Bashar al-Assad, die 24 jaar lang met ijzeren vuist over Syrië regeerde voordat hij zijn verdiende loon kreeg, kreeg tijdens zijn dictatoriale bewind stille steun uit een van de meest onwaarschijnlijke plaatsen. Talloze groepen binnen het versplinterde linkse Turkije, van zelfbenoemde maoïsten tot stalinistische apologeten en diverse ‘kemalistische revolutionaire’ sekten, hebben sinds het begin van de oorlog in 2011 een alliantie beloofd met de leider van de Syrische Ba’ath-partij.
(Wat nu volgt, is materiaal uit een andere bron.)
(** The end of [CloseElement], after the start tag that was held back. *)
Record closed (r z : HtmlParse) (e : nat) (d : Data) (name : HtmlName) (c : Content) : Prop := {
  closed_queue : queue_ z = queue_ r ++ [(fresh_ r, EndElementEvent e)];
  closed_fresh : fresh_ z = S (fresh_ r);
  closed_data m : data m z = if decide (m = e) then Some (mkData c (is_live_ d) (begin_ d) (Some (fresh_ r))) else data m r;
  closed_tag : exists attrs style, c = Tag name attrs style;
  closed_kind m : kind m z = kind m r;
  closed_par m : par z m = par r m;
  closed_rest : current_ z = current_ r /\ skip_increment_ z = skip_increment_ r /\ delayed_start_literal_ z = delayed_start_literal_ r /\
    open_deferred_nodes_ z = open_deferred_nodes_ r /\ deferred_nodes_ z = deferred_nodes_ r /\ lexer_stack_ z = lexer_stack_ r;
}.

Lemma CloseElement_tail r e style d name attrs sty :
  delayed_start_literal_ r = None -> data e r = Some d -> content_ d = Tag name attrs sty -> par r e = head (lexer_stack_ r) ->
  exists z c, CloseElement e style r = Some z /\ closed r z e d name c.
Proof.
  intros Hdl Ed Ect Hp. unfold CloseElement, RestoreDelayedLiteral. rewrite Hdl. cbn [mbind option_bind]. rewrite Ed. cbn [mbind option_bind]. rewrite Ect.
  pose proof (data_node _ _ _ Ed) as Hnode.
  assert (Hy : exists y c, (match sty with INVISIBLE => Some r | _ => set_content e (Tag name attrs style) r end) = Some y /\
    queue_ y = queue_ r /\ fresh_ y = fresh_ r /\
    (current_ y = current_ r /\ skip_increment_ y = skip_increment_ r /\ delayed_start_literal_ y = delayed_start_literal_ r /\
     open_deferred_nodes_ y = open_deferred_nodes_ r /\ deferred_nodes_ y = deferred_nodes_ r /\ lexer_stack_ y = lexer_stack_ r) /\
    (forall m, kind m y = kind m r /\ parent m y = parent m r) /\
    (forall m, data m y = if decide (m = e) then Some (mkData c (is_live_ d) (begin_ d) (end_ d)) else data m r) /\
    exists attrs style, c = Tag name attrs style).
  { destruct sty; [..|exists r, (Tag name attrs INVISIBLE); do 5 (split; [done|]); (split; [|by eexists _, _]); intros m;
      destruct (decide (m = e)) as [->|]; [rewrite Ed, <- Ect; by destruct d|done]].
    all: unfold set_content; rewrite (modify_data_Some e _ r d Ed); eexists _, (Tag name attrs style); (split; [done|]);
      do 3 (split; [done|]); (split; [intros m; rewrite kind_with_data, parent_with_data; done|]); (split; [|by eexists _, _]);
      intros m; by rewrite data_with_data. }
  destruct Hy as (y & c & Ey & HQy & Hfy & Hry & Hky & Hdy & Hct). rewrite Ey. cbn [mbind option_bind].
  set (y1 := touched (set_fresh (S (fresh_ y)) (set_queue (queue_ y ++ [(fresh_ y, EndElementEvent e)]) y))).
  assert (HAdd : AddEvent (EndElementEvent e) y = Some y1).
  { unfold AddEvent. cbn [GetNode]. rewrite (proj2 (Hky e)), (data_parent _ _ _ Ed). cbn [mbind option_bind].
    rewrite (proj2 (proj2 (proj2 (proj2 (proj2 Hry))))), Hp, bool_decide_eq_true_2 by done. unfold insert_event. cbn. done. }
  assert (HLast : Last y1 = Some (Some (fresh_ y))) by (unfold Last, y1; cbn; apply prev_back).
  assert (Edy : data e y1 = Some (mkData c (is_live_ d) (begin_ d) (end_ d))) by (change (data e y1) with (data e y); rewrite Hdy; by rewrite decide_True).
  set (d' := mkData c (is_live_ d) (begin_ d) (Some (fresh_ y))). set (z := modify_node e (with_data (Some d')) y1).
  assert (Hset : set_end e (Some (fresh_ y)) y1 = Some z) by (unfold set_end; by rewrite (modify_data_Some e _ y1 _ Edy)).
  assert (Hnode1 : is_Some (nodes_ y1 !! e)) by (by apply data_node in Edy).
  rewrite HAdd. cbn [mbind option_bind]. rewrite HLast. cbn [mbind option_bind]. exists z, c. split; [done|]. split.
  - unfold z. cbn. by rewrite HQy, Hfy.
  - unfold z. cbn. by rewrite Hfy.
  - intros m. unfold z. rewrite data_with_data by done. destruct (decide (m = e)) as [->|Hm]; [unfold d'; by rewrite Hfy|].
    change (data m y1) with (data m y). by rewrite Hdy, decide_False.
  - done.
  - intros m. unfold z. rewrite kind_with_data. apply Hky.
  - intros m. unfold par, z. rewrite parent_with_data. change (parent m y1) with (parent m y). by rewrite (proj2 (Hky m)).
  - done.
Qed.

Lemma element_closed x base style :
  Sound x base -> delayed_start_literal_ x = None -> lexer_stack_ x <> [] ->
  exists x' e st, close_element style x = Some x' /\ Sound x' base /\ lexer_stack_ x = e :: st /\ lexer_stack_ x' = st /\
    view x' = d_insert (length (events x)) [EndElementEvent e] (view x) /\ delayed_start_literal_ x' = None.
Proof.
  intros HS Hdl Hne. destruct (Sound_core _ _ HS) as (S1 & HC & Hst). unfold delayed_element in Hst. rewrite Hdl in Hst. cbn in Hst.
  unfold close_element. destruct (lexer_stack_ x) as [|e st] eqn:Es; [done|]. clear Hne.
  destruct (Core_open _ _ _ HC e) as (d & Ed & El & Eend); [rewrite Es; by left|]. pose proof (Core_wf _ _ _ HC) as HW. pose proof (Core_queue_nodup _ _ _ HC) as HN.
  assert (Hk : kind e x = Some ElementNode) by (apply (Sound_elems _ _ HS); rewrite Es; by left).
  pose proof (Wf_shape x HW e _ d Hk Ed) as Hsh. unfold shaped in Hsh. destruct (content_ d) as [name attrs sty|] eqn:Ect; [|done]. clear Hsh.
  pose proof (Sound_nodup _ _ HS) as Hnd. rewrite Es in Hnd. apply NoDup_cons in Hnd as [Hest Hnd].
  pose proof (Sound_chain _ _ HS) as Hch. rewrite Es in Hch. destruct Hch as [Hpe Hch].
  destruct (CloseElement_tail (set_lexer_stack st x) e style d name attrs sty Hdl Ed Ect) as (z & ct & Ez & [HQz Hfz Hdz (at' & st' & Hct) Hkz Hpz Hrest]).
  { change (par x e = head st). rewrite Hpe. by destruct st. }
  change (queue_ (set_lexer_stack st x)) with (queue_ x) in HQz. change (fresh_ (set_lexer_stack st x)) with (fresh_ x) in *.
  destruct Hrest as (Hcz & Hsz & Hdlz & Hopz & Hdfz & Hstz). cbn in Hcz, Hsz, Hdlz, Hopz, Hdfz, Hstz. rewrite Hdl in Hdlz.
  assert (Hdz' : forall m, data m z = if decide (m = e) then Some (mkData ct (is_live_ d) (begin_ d) (Some (fresh_ x))) else data m x) by exact Hdz.
  assert (Hkz' : forall m, kind m z = kind m x) by exact Hkz. assert (Hpz' : forall m, par z m = par x m) by exact Hpz. clear Hdz Hkz Hpz.
  set (d' := mkData ct (is_live_ d) (begin_ d) (Some (fresh_ x))) in *. rewrite Ez. exists z, e, st. split; [done|].
  assert (HWz : Wf z).
  { apply (Wf_insert_data x z [(fresh_ x, EndElementEvent e)]); [done|..].
    - unfold cells, deferred_cells. rewrite HQz, Hdfz, <- app_assoc. cbn. by rewrite <- Permutation_middle.
    - cbn. repeat constructor. apply not_elem_of_nil.
    - intros c Hc%list_elem_of_singleton. subst c. cbn [fst]. lia.
    - lia.
    - done.
    - intros c ev Hc%list_elem_of_singleton. injection Hc as -> ->. cbn. rewrite Hkz'. split; [done|]. exists d'. by rewrite Hdz', decide_True by done.
    - done.
    - intros m dm Em. rewrite Hdz'. destruct (decide (m = e)) as [->|Hm].
      + assert (dm = d) as -> by congruence. exists d'. split; [done|]. split; [done|]. split; [rewrite Ect; unfold d'; cbn; by rewrite Hct|]. split; [by left|].
        split; [|split; [by rewrite Hdl|by right]]. right. split; [done|]. exists (fresh_ x). split; [done|]. split; [done|]. left. by left.
      + exists dm. split; [done|]. split; [done|]. split; [by destruct (content_ dm)|]. split; [by left|]. split; [by left|]. split; [by rewrite Hdl|by left].
    - intros m Em. rewrite Hdz'. destruct (decide (m = e)) as [->|]; [congruence|done].
    - intros c Hc. rewrite Hcz in Hc. apply (Wf_current x HW) in Hc. rewrite HQz, fmap_app. set_solver. }
  assert (HSt1 : S1 = e :: st) by congruence.
  assert (Hwz : walk (par z) None base (events z) = Some st).
  { unfold events. rewrite HQz, fmap_app, walk_app, (walk_ext _ (par x)) by (intros; apply Hpz'). pose proof (Core_walk _ _ _ HC) as Hw. unfold events in Hw.
    rewrite Hw, HSt1. cbn. rewrite decide_True; [done|]. split; [done|]. by rewrite Hpz'. }
  assert (Hop : forall m, m ∈ st -> exists dm, data m z = Some dm /\ is_live_ dm = true /\ end_ dm = None).
  { intros m Hm. rewrite Hdz', decide_False by by intros ->. apply (Core_open _ _ _ HC). rewrite Es. by right. }
  split; [split; rewrite ?Hstz|].
  - exists st. split; [|unfold delayed_element; by rewrite Hdlz].
    split; [done|done|apply HC| | |by rewrite Hstz|by rewrite Hstz].
    + eapply chained_ext; [|apply HC]. intros; apply Hpz'.
    + intros m Hm Hi. unfold events in Hi. rewrite HQz, fmap_app in Hi. apply elem_of_app in Hi as [Hi|Hi]; [by apply (Core_out _ _ _ HC m Hm)|].
      by apply list_elem_of_singleton in Hi.
  - intros dn L. rewrite Hdfz. intros HL.
    eapply segment_ext; [|by apply (Sound_deferred _ _ HS)]. intros; by rewrite Hpz'.
  - rewrite Hopz. apply HS.
  - intros m Hm. rewrite Hkz'. apply (Sound_elems _ _ HS). rewrite Es. by right.
  - eapply chained_ext; [|exact Hch]. intros; apply Hpz'.
  - intros m Hm. assert (Hms : m ∈ st) by (destruct st; [done|by right]). assert (Hme : m <> e) by by intros ->.
    unfold is_literal, element_keyword. rewrite Hdz', decide_False by done. apply (Sound_literal _ _ HS). rewrite Es. done.
  - done.
  - split; [done|]. split; [done|]. split; [|done]. unfold events. rewrite length_fmap.
    change ([EndElementEvent e]) with ([(fresh_ x, EndElementEvent e)].*2). apply (view_insert x z (queue_ x) [(fresh_ x, EndElementEvent e)] []);
      [done|by apply Wf_queue_nodup|by rewrite app_nil_r|done|done|done].
Qed.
De seculiere progressieven van Turkije, precies de mensen die de linksen beweren te vertegenwoordigen. En het heeft Recep Tayyip Erdoğan kracht gegeven, die de oppositie ervan beschuldigde harteloos te zijn tegenover de tragedie in Syrië.
Erdoğan steunde het Vrije Syrische Leger krachtig in zijn pogingen om “Syrië en de Syriërs te beschermen en te bevrijden van de tirannie van het Assad-regime”. In 2012, toen hij premier was, uitte hij zijn wens om zijn rebellerende islamitische broeders in Damascus te omarmen in dienst van zijn ‘neo-Ottomanistische’ visie, en ‘inshallah, om te bidden voor het Saladin Mausoleum en namaz te doen in de Umayyad-moskee’. Hij handelde duidelijk uit eigenbelang. Een adviseur van Erdoğan opgemerkt in 2018 hoe, dankzij de betrokkenheid van Turkije, “Turkse aannemers een groter deel van de taart zullen krijgen” in Syrië. Maar links bouwde op zijn beurt een pro-Assad-zaak op, gebaseerd op anti-immigranten-, anti-Arabische en ‘anti-imperialistische’ sentimenten.
De liefde van Turks links voor Assad is geworteld in hun respect voor het Ba’athisme, de Arabisch-nationalistische ideologie die de nationale eenheid bevorderde via het leiderschap van een socialistisch revolutionaire staat. Het had het Syrische Ba’athisme geïdentificeerd als een zusterbeweging van het Kemalisme van Ataturk, de grondlegger van de natie: met een soortgelijke heilige drie-eenheid van nationalisme, socialisme en secularisme. Net als haar Syrische tegenhangers hebben de Turkse linkse bewegingen sinds de 20e eeuw een anti-imperialistische houding aangenomen, de modernisering gewelddadig verdedigd, terwijl ze ‘buitenlanders’ als gevaarlijke agenten van duistere machten van buitenaf beschouwen. Kemalisten beweerden dat de enige manier om het land te verenigen het opleggen van militant secularisme was via een repressief staatsapparaat en door het verbieden van alle islamitische loges en publieke uitingen van religie. Iedereen die sprak over etnische rechten en politieke vrijheden of gedurfde afwijkende meningen werd gebrandmerkt als een imperialistische stroman.